Esta questão requer um explicação mais detalhada. A implantação de ZPEs no Sul e Sudeste distorceria o espírito da lei se a diminuição dos desequilíbrios regionais fosse o único objetivo do programa. E não é. Não é nem o principal. Mas este ponto está sendo invocado por alguns assessores dos ministérios que compõem o CZPE para barrar a criação de ZPEs em estados dessas regiões. Na verdade, estes assessores estão recomendando que cidades pobres, de estados pobres, provem que são pobres para merecer a implantação de ZPEs. Ao mesmo tempo, e contraditoriamente, requerem que estas cidades apresentem infraestrutura econômica e social que garantam a viabilidade econômica dessas ZPEs. Ora, se atenderem a um destes critérios, não têm como atender ao outro.
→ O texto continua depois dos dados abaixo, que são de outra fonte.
(* ===== verification/Sysfile.v ===== *)
(** The file system calls (sysfile.c): argument checks, then file.c and fs.c. *)

From S2P Require Import Prelude Layout CString ProcTable Sched Xem Spinlock Pipe Bytes Fs PageAlloc Vm VmMap Kernel File Proc Syscall.

Definition O_RDONLY : Z := 0.
Definition O_WRONLY : Z := 1.
Definition O_RDWR : Z := 2.
Definition O_CREATE : Z := 512.
Definition MAXARG : nat := 32.

Section Sysfile.
Context {S : Type} `{PA : PageAlloc S}.
#[local] Abbreviation K := (kernel S).
Variable dev_read : Z → option (nat → Z → M fsys (Z * list Z)).
Variable dev_write : Z → option (nat → list Z → M fsys Z).

(** ** Descriptors *)

(** [argfd]: the descriptor and its file. *)
Definition argfd (n : Z) : M K (option (nat * nat)) :=
  r ← argint n;
  match r with
  | None => mret None
  | Some fd =>
      if (fd <? 0) || (Z.of_nat NOFILE <=? fd) then mret None else
      c ← curproc; p ← procn c;
      match ofile p !! Z.to_nat fd with
      | Some (Some f) => mret (Some (Z.to_nat fd, f))
      | _ => mret None
      end
  end.

Fixpoint fd_scan (i : nat) (l : list (option nat)) : option nat :=
  match l with
  | [] => None
  | None :: _ => Some i
  | Some _ :: l => fd_scan (Datatypes.S i) l
  end.

Definition set_fd (c fd : nat) (v : option nat) : M K unit :=
  setproc c (λ q, q <| ofile := <[fd := v]> (ofile q) |>).

Definition fdalloc (f : nat) : M K (option nat) :=
  c ← curproc; p ← procn c;
  match fd_scan 0 (ofile p) with
  | Some fd => _ ← set_fd c fd (Some f); mret (Some fd)
  | None => mret None
  end.

Definition sys_dup : M K Z :=
  with_arg (argfd 0) (λ fdf,
  with_arg (fdalloc fdf.2) (λ fd,
  _ ← filedup fdf.2; mret (Z.of_nat fd))).

Definition sys_read : M K Z :=
  with_arg (argfd 0) (λ fdf, with_arg (argint 2) (λ n, with_arg (argptr 1 n) (λ p,
  r ← fileread dev_read fdf.2 n;
  _ ← ustore_bytes p r.2; mret r.1))).

Definition sys_write : M K Z :=
  with_arg (argfd 0) (λ fdf, with_arg (argint 2) (λ n, with_arg (argptr 1 n) (λ p,
  l ← uload_bytes p (Z.to_nat n);
  filewrite dev_write fdf.2 l))).

Definition sys_pread : M K Z :=
  with_arg (argfd 0) (λ fdf, with_arg (argint 2) (λ n, with_arg (argptr 1 n) (λ p, with_arg (argint 3) (λ off,
  r ← filepread dev_read fdf.2 n off;
  _ ← ustore_bytes p r.2; mret r.1)))).

Definition sys_pwrite : M K Z :=
  with_arg (argfd 0) (λ fdf, with_arg (argint 2) (λ n, with_arg (argptr 1 n) (λ p, with_arg (argint 3) (λ off,
  l ← uload_bytes p (Z.to_nat n);
  filepwrite dev_write fdf.2 l off)))).

Definition sys_close : M K Z :=
  with_arg (argfd 0) (λ fdf,
  c ← curproc;
  _ ← set_fd c fdf.1 None;
  _ ← fileclose fdf.2; mret 0).

(** [struct stat] as its 20 bytes: [short type; int dev; uint ino; short nlink; uint size]. *)
Definition le16 (w : Z) : list Z := [u8 w; u8 (Z.shiftr w 8)].
Definition stat_bytes (st : stat) (pad1 pad2 : list Z) : list Z :=
  le16 (st_type st) ++ pad1 ++ le32 (st_dev st) ++ le32 (st_ino st) ++ le16 (st_nlink st) ++ pad2 ++ le32 (st_size st).

Definition sys_fstat : M K Z :=
  with_arg (argfd 0) (λ fdf, with_arg (argptr 1 20) (λ a,
  r ← filestat fdf.2;
  match r.2 with
  | Some st =>
      pad1 ← uload_bytes (a + 2) 2; pad2 ← uload_bytes (a + 14) 2;
      _ ← ustore_bytes a (stat_bytes st pad1 pad2); mret r.1
  | None => mret r.1
  end)).

(** ** Links *)

(** [iunlockput(ip); end_op(); return -1] *)
Definition put_end (i : nat) : M K Z := _ ← on_fs (iunlockput i); _ ← end_op; mret (-1).

Definition link_bad (ip : nat) : M K Z :=
  _ ← on_fs (ilock ip);
  _ ← on_fs (seti ip (λ i, i <| nlink := s16 ((nlink i - 1) mod 65536) |>));
  _ ← on_fs (iupdate ip);
  put_end ip.

Definition sys_link : M K Z :=
  with_arg (argstr 0) (λ old, with_arg (argstr 1) (λ new,
  _ ← begin_op;
  r ← on_fs (namei dev_read old);
  match r with
  | None => _ ← end_op; mret (-1)
  | Some ip =>
      _ ← on_fs (ilock ip);
      i ← on_fs (geti ip);
      if type i =? T_DIR then put_end ip else
      _ ← on_fs (seti ip (λ i, i <| nlink := s16 ((nlink i + 1) mod 65536) |>));
      _ ← on_fs (iupdate ip);
      _ ← on_fs (iunlock ip);
      d ← on_fs (nameiparent dev_read new);
      match d.1 with
      | None => link_bad ip
      | Some dp =>
          _ ← on_fs (ilock dp);
          di ← on_fs (geti dp);
          i ← on_fs (geti ip);
          ok ← (if negb (dev di =? dev i) then mret false
                else r ← on_fs (dirlink dev_read dev_write dp d.2 (inum i)); mret (negb (r <? 0)));
          if negb ok then _ ← on_fs (iunlockput dp); link_bad ip else
          _ ← on_fs (iunlockput dp);
          _ ← on_fs (iput ip);
          _ ← end_op;
          mret 0
      end
  end)).

Fixpoint isdirempty_loop (fuel : nat) (dp : nat) (off : Z) : M K bool :=
  match fuel with
  | O => λ _, NoFuel
  | Datatypes.S fuel =>
      i ← on_fs (geti dp);
      if size i <=? off then mret true else
      r ← on_fs (readi dev_read dp off 16);
      if negb (r.1 =? 16) then panic "isdirempty: readi" else
      if negb (de_inum r.2 =? 0) then mret false else isdirempty_loop fuel dp (off + 16)
  end.

(** Each round advances by an entry. *)
Definition isdirempty (dp : nat) : M K bool :=
  i ← on_fs (geti dp); isdirempty_loop (Datatypes.S (Z.to_nat (size i))) dp 32.

Definition DOT : list Z := [46].
Definition DOTDOT : list Z := [46; 46].

Definition sys_unlink : M K Z :=
  with_arg (argstr 0) (λ path,
  _ ← begin_op;
  d ← on_fs (nameiparent dev_read path);
  match d.1 with
  | None => _ ← end_op; mret (-1)
  | Some dp =>
      _ ← on_fs (ilock dp);
      if (namecmp d.2 DOT =? 0) || (namecmp d.2 DOTDOT =? 0) then put_end dp else
      r ← on_fs (dirlookup dev_read dp d.2);
      match r with
      | None => put_end dp
      | Some (ip, off) =>
          _ ← on_fs (ilock ip);
          i ← on_fs (geti ip);
          if nlink i <? 1 then panic "unlink: nlink < 1" else
          e ← (if type i =? T_DIR then isdirempty ip else mret true);
          if negb e then _ ← on_fs (iunlockput ip); put_end dp else
          n ← on_fs (writei dev_write dp off (replicate 16 0));
          if negb (n =? 16) then panic "unlink: writei" else
          i ← on_fs (geti ip);
          _ ← when (type i =? T_DIR)
            (_ ← on_fs (seti dp (λ i, i <| nlink := s16 ((nlink i - 1) mod 65536) |>)); on_fs (iupdate dp));
          _ ← on_fs (iunlockput dp);
          _ ← on_fs (seti ip (λ i, i <| nlink := s16 ((nlink i - 1) mod 65536) |>));
          _ ← on_fs (iupdate ip);
          _ ← on_fs (iunlockput ip);
          _ ← end_op;
          mret 0
      end
  end).

(** ** Creating and opening *)

(** [create]: the inode, locked. *)
Definition create (path : list Z) (ty mj mn : Z) : M K (option nat) :=
  d ← on_fs (nameiparent dev_read path);
  match d.1 with
  | None => mret None
  | Some dp =>
      _ ← on_fs (ilock dp);
      r ← on_fs (dirlookup dev_read dp d.2);
      match r with
      | Some (ip, _) =>
          _ ← on_fs (iunlockput dp);
          _ ← on_fs (ilock ip);
          i ← on_fs (geti ip);
          if (ty =? T_FILE) && (type i =? T_FILE) then mret (Some ip) else
          _ ← on_fs (iunlockput ip); mret None
      | None =>
          di ← on_fs (geti dp);
          ip ← on_fs (ialloc (dev di) ty);
          _ ← on_fs (ilock ip);
          _ ← on_fs (seti ip (λ i, i <| major := mj |> <| minor := mn |> <| nlink := 1 |>));
          _ ← on_fs (iupdate ip);
          i ← on_fs (geti ip);
          _ ← when (ty =? T_DIR)
            (_ ← on_fs (seti dp (λ i, i <| nlink := s16 ((nlink i + 1) mod 65536) |>));
             _ ← on_fs (iupdate dp);
             r1 ← on_fs (dirlink dev_read dev_write ip DOT (inum i));
             if r1 <? 0 then panic "create dots" else
             r2 ← on_fs (dirlink dev_read dev_write ip DOTDOT (inum di));
             if r2 <? 0 then panic "create dots" else skip);
          r ← on_fs (dirlink dev_read dev_write dp d.2 (inum i));
          if r <? 0 then panic "create: dirlink" else
          _ ← on_fs (iunlockput dp);
          mret (Some ip)
      end
  end.

(** [filealloc] and [fdalloc]; without a descriptor the file is closed again. *)
Definition open_fd : M K (option (nat * nat)) :=
  r ← filealloc;
  match r with
  | None => mret None
  | Some f =>
      fd ← fdalloc f;
      match fd with
      | None => _ ← fileclose f; mret None
      | Some fd => mret (Some (f, fd))
      end
  end.

Definition sys_open : M K Z :=
  with_arg (argstr 0) (λ path, with_arg (argint 1) (λ omode,
  _ ← begin_op;
  r ← (if negb (Z.land omode O_CREATE =? 0) then create path T_FILE 0 0
       else
         r ← on_fs (namei dev_read path);
         match r with
         | None => mret None
         | Some ip =>
             _ ← on_fs (ilock ip);
             i ← on_fs (geti ip);
             if (type i =? T_DIR) && negb (omode =? O_RDONLY) then _ ← on_fs (iunlockput ip); mret None
             else mret (Some ip)
         end);
  match r with
  | None => _ ← end_op; mret (-1)
  | Some ip =>
      r ← open_fd;
      match r with
      | None => put_end ip
      | Some (f, fd) =>
          _ ← on_fs (iunlock ip);
          _ ← end_op;
          _ ← setf f (λ ff, ff <| ftype := FD_INODE |> <| fip := Some ip |> <| foff := 0 |>
                 <| readable := Z.land omode O_WRONLY =? 0 |>
                 <| writable := negb (Z.land omode O_WRONLY =? 0) || negb (Z.land omode O_RDWR =? 0) |>);
          mret (Z.of_nat fd)
      end
  end)).

(** [if(arg... < 0 || (ip = create(...)) == 0){ end_op(); return -1; } iunlockput(ip); ...] *)
Definition finish_create (r : option nat) : M K Z :=
  match r with
  | None => _ ← end_op; mret (-1)
  | Some ip => _ ← on_fs (iunlockput ip); _ ← end_op; mret 0
  end.

Definition sys_mkdir : M K Z :=
  _ ← begin_op;
  r ← argstr 0;
  match r with
  | None => finish_create None
  | Some path => r ← create path T_DIR 0 0; finish_create r
  end.

Definition sys_mknod : M K Z :=
  _ ← begin_op;
  r ← argstr 0; 
  match r with
  | None => finish_create None
  | Some path =>
      mj ← argint 1;
      match mj with
      | None => finish_create None
      | Some mj =>
          mn ← argint 2;
          match mn with
          | None => finish_create None
          | Some mn => r ← create path T_DEV (s16 (mj mod 65536)) (s16 (mn mod 65536)); finish_create r
          end
      end
  end.

Definition sys_chdir : M K Z :=
  c ← curproc;
  _ ← begin_op;
  r ← argstr 0;
  r ← match r with None => mret None | Some path => on_fs (namei dev_read path) end;
  match r with
  | None => _ ← end_op; mret (-1)
  | Some ip =>
      _ ← on_fs (ilock ip);
      i ← on_fs (geti ip);
      if negb (type i =? T_DIR) then put_end ip else
      _ ← on_fs (iunlock ip);
      p ← procn c;
      _ ← match ProcTable.cwd p with None => undef "iput(0)" | Some d => on_fs (iput d) end;
      _ ← end_op;
      _ ← setproc c (λ q, q <| ProcTable.cwd := Some ip |>);
      mret 0
  end.

(** The argument loop of [sys_exec]. *)
Fixpoint exec_args (n : nat) (i uargv : Z) : M K (option (list (list Z))) :=
  match n with
  | O => mret None
  | Datatypes.S n =>
      r ← fetchint (u32 (uargv + 4 * i));
      match r with
      | None => mret None
      | Some uarg =>
          if uarg =? 0 then mret (Some []) else
          s ← fetchstr (u32 uarg);
          match s with
          | None => mret None
          | Some s =>
              l ← exec_args n (i + 1) uargv;
              mret (match l with Some l => Some (s :: l) | None => None end)
          end
      end
  end.

Definition sys_exec (exec : list Z → list (list Z) → M K Z) : M K Z :=
  with_arg (argstr 0) (λ path, with_arg (argint 1) (λ uargv,
  with_arg (exec_args MAXARG 0 (u32 uargv)) (exec path))).

Definition sys_pipe : M K Z :=
  with_arg (argptr 0 8) (λ fd,
  with_arg pipealloc (λ rw,
  c ← curproc;
  fd0 ← fdalloc rw.1;
  fd1 ← match fd0 with Some _ => fdalloc rw.2 | None => mret None end;
  match fd0, fd1 with
  | Some fd0, Some fd1 =>
      _ ← ustore32 fd (Z.of_nat fd0); _ ← ustore32 (fd + 4) (Z.of_nat fd1); mret 0
  | _, _ =>
      _ ← match fd0 with Some fd0 => set_fd c fd0 None | None => skip end;
      _ ← fileclose rw.1;
      _ ← fileclose rw.2;
      mret (-1)
  end)).
End Sysfile.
O que é necessário para que uma região que conta com uma ZPE apresente desenvolvimento efetivo, após sua implantação?
A ZPE é um modelo de industrialização voltado para o exterior desde o começo e, portanto, comprometido com a eficiência, como condição básica de sucesso. Seus efeitos positivos não se restringem ao município onde se instalam, pois estimulam a instalação de empresas também fora das ZPEs e propiciam a difusão de novas tecnologias e práticas gerenciais mais modernas. Alguns países, especialmente os do Leste Europeu, criaram ZPEs mais interessados nesses efeitos indiretos do que propriamente nos empregos diretos que geram. Mas tudo isso é um processo de médio e longo prazo, de efeitos cumulativos, e é importante ter em conta que as ZPEs não dispensam outras políticas públicas de promoção do desenvolvimento. Não é porque foi criada uma ZPE, que os governos podem se despreocupar, achando que o desenvolvimento fica assegurado e virá espontaneamente.

Dentro da realidade atual do Brasil, as ZPEs são mesmo necessárias, uma vez que o governo federal vem desonerando as exportações nos últimos anos?
De fato, o governo já vem desonerando as exportações industriais há bastante tempo, pelo menos desde a segunda metade dos anos 1960. E se você observar atentamente, muitas das características e incentivos das ZPEs já existem, dispersos em outros estatutos legais. Aas ZPEs não estão introduzindo algo que “nunca se viu nesse País”, só que incorporam os incentivos existentes e os ampliam ou simplificam, introduzem alguns novos e reúnem todos eles em uma lei, que garante a sua vigência por até 20 anos, podendo prorrogá-los por igual período, quando se tratar de projeto de grande porte. Esta estabilidade das é importante especialmente quando se trata de empresas estrangeiras, pois as brasileiras já estão acostumadas com a nossa prática de “mudar as regras com o jogo andando”.

Para que uma ZPE tenha sucesso, é essencial já contar com equipamentos como porto e aeroporto nas proximidades ou eles podem ser construídos posteriormente?
As ZPEs dependem criticamente de logística, tanto para escoamento e recebimento de produtos e mercadorias do exterior, quanto a de suprimento de fornecedores internos. Não é essencial que a ZPE fique perto de um porto ou aeroporto, mas tem que ter logística. Certamente, a implantação de uma ZPE estimula o desenvolvimento de uma infraestrutura mais adequada, mas alguma coisa tem que existir previamente à sua implantação. Senão, seus produtos não poderão ser escoados.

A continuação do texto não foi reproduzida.